• _RECORDS FOR THE TASK_:
(* ===== verification/FsLedger.v ===== *)
(** * The transactions of a Firestore database

    Models the transaction ledger of [FirestoreState] in
    [crates/fireemu-core-firestore/src/store.rs]: the transactions with their budgets, what they
    observed, the indexes over the active and the finished ones, and the operations that begin,
    finish, prune, evict and record.  The wall-clock lease of the adapter is not modelled.  A
    query's estimate of retained bytes depends on the capacities of its allocations and is a
    parameter, and so is which of the requests that wait on locks are still alive. *)
From S2P Require Import Prelude Time Text Hash FsDocPath FsSize FsDocument FsListing FsFieldPath FsQuery FsSelect FsValidate FsUsage FsHistory FsScope.
#[local] Set Warnings "-register-all".

Abbreviation TransactionId := Z.
Abbreviation QueryExecutionId := Z.

Inductive TransactionState := Active | RetryableAborted | RolledBack | Committed | CommitRefused | Retried | Finished.

#[global] Instance TransactionState_eq_dec : EqDecision TransactionState.
Proof. solve_decision. Defined.

#[global] Instance Digest_eq_dec : EqDecision Digest.
Proof. solve_decision. Defined.

(** ** What a query of a transaction observed *)

Record QueryObservation := { o_rows : Z; digest : Digest }.

#[global] Instance QueryObservation_eq_dec : EqDecision QueryObservation.
Proof. solve_decision. Defined.

Definition no_observation : QueryObservation := {| o_rows := 0; digest := sha256_new |}.

Definition push_segment (d : Digest) (segment : text) : Digest := sha256_update (sha256_update d (to_be_bytes 8 (Z.of_nat (length segment)))) segment.

Definition push_parts (o : QueryObservation) (p : DocumentPath) (v : CommitVersion) : QueryObservation :=
  {| o_rows := saturating u64 (o_rows o + 1); digest := sha256_update (fold_left push_segment (resource_name_segments p) (digest o)) (to_be_bytes 8 v) |}.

• _EXERCISE_: Every line from the start of the material above through the line that contains "parameter, and so" must be written out exactly, with both ends included.

• _ANSWER SECTION_:
(* ===== verification/FsLedger.v ===== *)
(** * The transactions of a Firestore database

    Models the transaction ledger of [FirestoreState] in
    [crates/fireemu-core-firestore/src/store.rs]: the transactions with their budgets, what they
    observed, the indexes over the active and the finished ones, and the operations that begin,
    finish, prune, evict and record.  The wall-clock lease of the adapter is not modelled.  A
    query's estimate of retained bytes depends on the capacities of its allocations and is a
    parameter, and so is which of the requests that wait on locks are still alive. *)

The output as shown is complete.